Theoretical “blackboard” cognitive architectures originate from AI and have been around for decades. They propose that many specialized processes compete for space on a centralized blackboard on which information is shared and coordinated. I have never been keen on them because I never thought they particularly sat well with my preference for neural systems. Others such as Mumford disagree. In particular, he postulates that the thalamus is the blackboard. His reasons for doing so are to explain the reciprocal connections between the thalamus and the cortex. Most input to the cortex passes through the thalamus, but the cortex also sends information back down to the thalamus. For Mumford, specialist areas in the cortex are seen to process data given them by the blackboard thalamus and then return their results. Others have suggested the thalamus as a mere relay, and some suggest the feedback is used in order to facilitate a gating mechanism on information being passed. For Mumford, gating in this way is overkill. However, his concession that coordination between cortical areas can also occur via cortico-cortical pathways suggest that that the addition of a blackboard thalamus is itself overkill.

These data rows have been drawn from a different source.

(* ===== verification/RBTree.v ===== *)
(** * Red-black tree (shared/src/rbtree_op.c)

    A pointer to a node is a position of the tree: the subtree whose root is the
    node, together with the path that leads from it to the root of the tree.
    [node->parent] is the first frame of the path, so the parent pointers are
    consistent with the child pointers by construction.  Dereferencing NULL and
    a failed assertion are faults of the [outcome] monad. *)

From stdpp Require Import base numbers list gmap strings sorting.
From Stdlib Require Import Lia.
From S2P Require Import Prelude CString StrMap.

Inductive rb_color := RB_RED | RB_BLACK.

#[export] Instance rb_color_eq_dec : EqDecision rb_color.
Proof. solve_decision. Defined.

Section rbtree.
Context {V : Type}.

(** The subtree below a [rb_node] pointer; [Leaf] is NULL. *)
Inductive rb_node :=
| Leaf
| Node (color : rb_color) (left : rb_node) (key : string) (value : option V) (right : rb_node).

(** One step up: the parent of a position, which is its left or right child. *)
Inductive frame :=
| IsLeft (color : rb_color) (key : string) (value : option V) (right : rb_node)
| IsRight (color : rb_color) (left : rb_node) (key : string) (value : option V).

Abbreviation path := (list frame).

Record rb_tree := mk_tree {
  root : rb_node;
  has_dispose : bool;
}.

(** The node reached by [->parent] once the position holds [t]. *)
Definition plug (f : frame) (t : rb_node) : rb_node :=
  match f with
  | IsLeft c k v r => Node c t k v r
  | IsRight c l k v => Node c l k v t
  end.

(** The whole tree when the position [p] holds [t]. *)
Fixpoint zip (t : rb_node) (p : path) : rb_node :=
  match p with
  | [] => t
  | f :: p => zip (plug f t) p
  end.

Definition is_red (t : rb_node) : bool :=
  match t with
  | Node RB_RED _ _ _ _ => true
  | _ => false
  end.

Definition is_null (t : rb_node) : bool :=
  match t with
  | Leaf => true
  | _ => false
  end.

(** [node->color = c], through a pointer that may be NULL. *)
Definition set_color (c : rb_color) (t : rb_node) : outcome rb_node :=
  match t with
  | Leaf => Stuck NullDeref
  | Node _ l k v r => Ret (Node c l k v r)
  end.

(** [if (node != NULL) node->color = RB_BLACK;] *)
Definition blacken (t : rb_node) : rb_node :=
  match t with
  | Leaf => Leaf
  | Node _ l k v r => Node RB_BLACK l k v r
  end.

Definition frame_color (f : frame) : rb_color :=
  match f with
  | IsLeft c _ _ _ => c
  | IsRight c _ _ _ => c
  end.

Definition frame_set_color (c : rb_color) (f : frame) : frame :=
  match f with
  | IsLeft _ k v r => IsLeft c k v r
  | IsRight _ l k v => IsRight c l k v
  end.

(** The other child of the parent. *)
Definition sibling (f : frame) : rb_node :=
  match f with
  | IsLeft _ _ _ r => r
  | IsRight _ l _ _ => l
  end.

Definition frame_set_sibling (s : rb_node) (f : frame) : frame :=
  match f with
  | IsLeft c k v _ => IsLeft c k v s
  | IsRight c _ k v => IsRight c s k v
  end.

Definition rb_init (key : string) (value : option V) : rb_node :=
  Node RB_RED Leaf key value Leaf.

(** The values handed to [dispose], in order. *)
Fixpoint rb_destroy (node : rb_node) (dispose : bool) : list V :=
  match node with
  | Leaf => []
  | Node _ l _ v r =>
      rb_destroy l dispose ++ rb_destroy r dispose
        ++ (if dispose then option_list v else [])
  end.

(** The position of the node that stores [key], below the position [p]. *)
Fixpoint rb_get (node : rb_node) (p : path) (key : string) : option (rb_node * path) :=
  match node with
  | Leaf => None
  | Node c l k v r =>
      match strcmp key k with
      | Eq => Some (node, p)
      | Lt => rb_get l (IsLeft c k v r :: p) key
      | Gt => rb_get r (IsRight c l k v :: p) key
      end
  end.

Further to this, the idea of a brain region being a blackboard suggests that high level conceptual information is registered and exchanged within the region. Interconnectivity within the thalamus is low and this concerns me as I would expect that a region in which high levels of exchange and voting occur would be quite densely connected. I also feel that design suggestions such as these fall victim to a homunculi style problem, in which the thalamus becomes the object to which brain information is presented. If the brain is the organ in which sensory data is presented/conceptualised then why postulate a further area within the brain in which a final presentation occurs? For me it seems to contradict the principal of Occam’s razor. What do we suggest next, yet another area in which higher levels of processed blackboard data are presented, add infinitum? It seems that it is simpler to just postulate the specialized processing areas being the final presentation/conceptualization and try to figure out how they communicate with each other, bind, and form a unity of thought. Problems otherwise only deferred to within the thalamus.
I have never given much time to global workspace theory which owes its pedigree to blackboard architectures because I naively presumed them to be much the same. My concerns being those mentioned above as well as the presumption of discrete specialist processes when neural cell assemblies by and large do not encode in a discrete manner but often exhibit topologically fuzzier population coding. But about a year ago I came across Murray Shanahan’s spiking neuron model of global broadcast. In this he suggest recasting in terms of a communications infrastructure. In this model the specialist processes are not discrete but more overlapping as they should be in a neural system. Most noticably recognition is given to the corona radiata which relays signals to cortex from the thalamus and back to the thalamus, but also the corpus callosum which carries traffic between the two cerebral hemispheres, as well as several fibre tracts directly connect remote parts of cortex to each other. The blackboard reformulated as a global workspace is the connectivity between specialist cortical areas, and most importantly for Shanahan this facilitates global broadcast of information from cell assemblies winning competition to exhibit influence over the entire system. The implementation details of his model raises a few questions (which I shall attempt to relate and resolve in a later post) but the principle behind the model is very attractive. His entire approach and philosophy behind it is discussed in his soon to be released book ‘Embodiment and the Inner Life’ which I have been fortunate enough to preview and recommend all to read.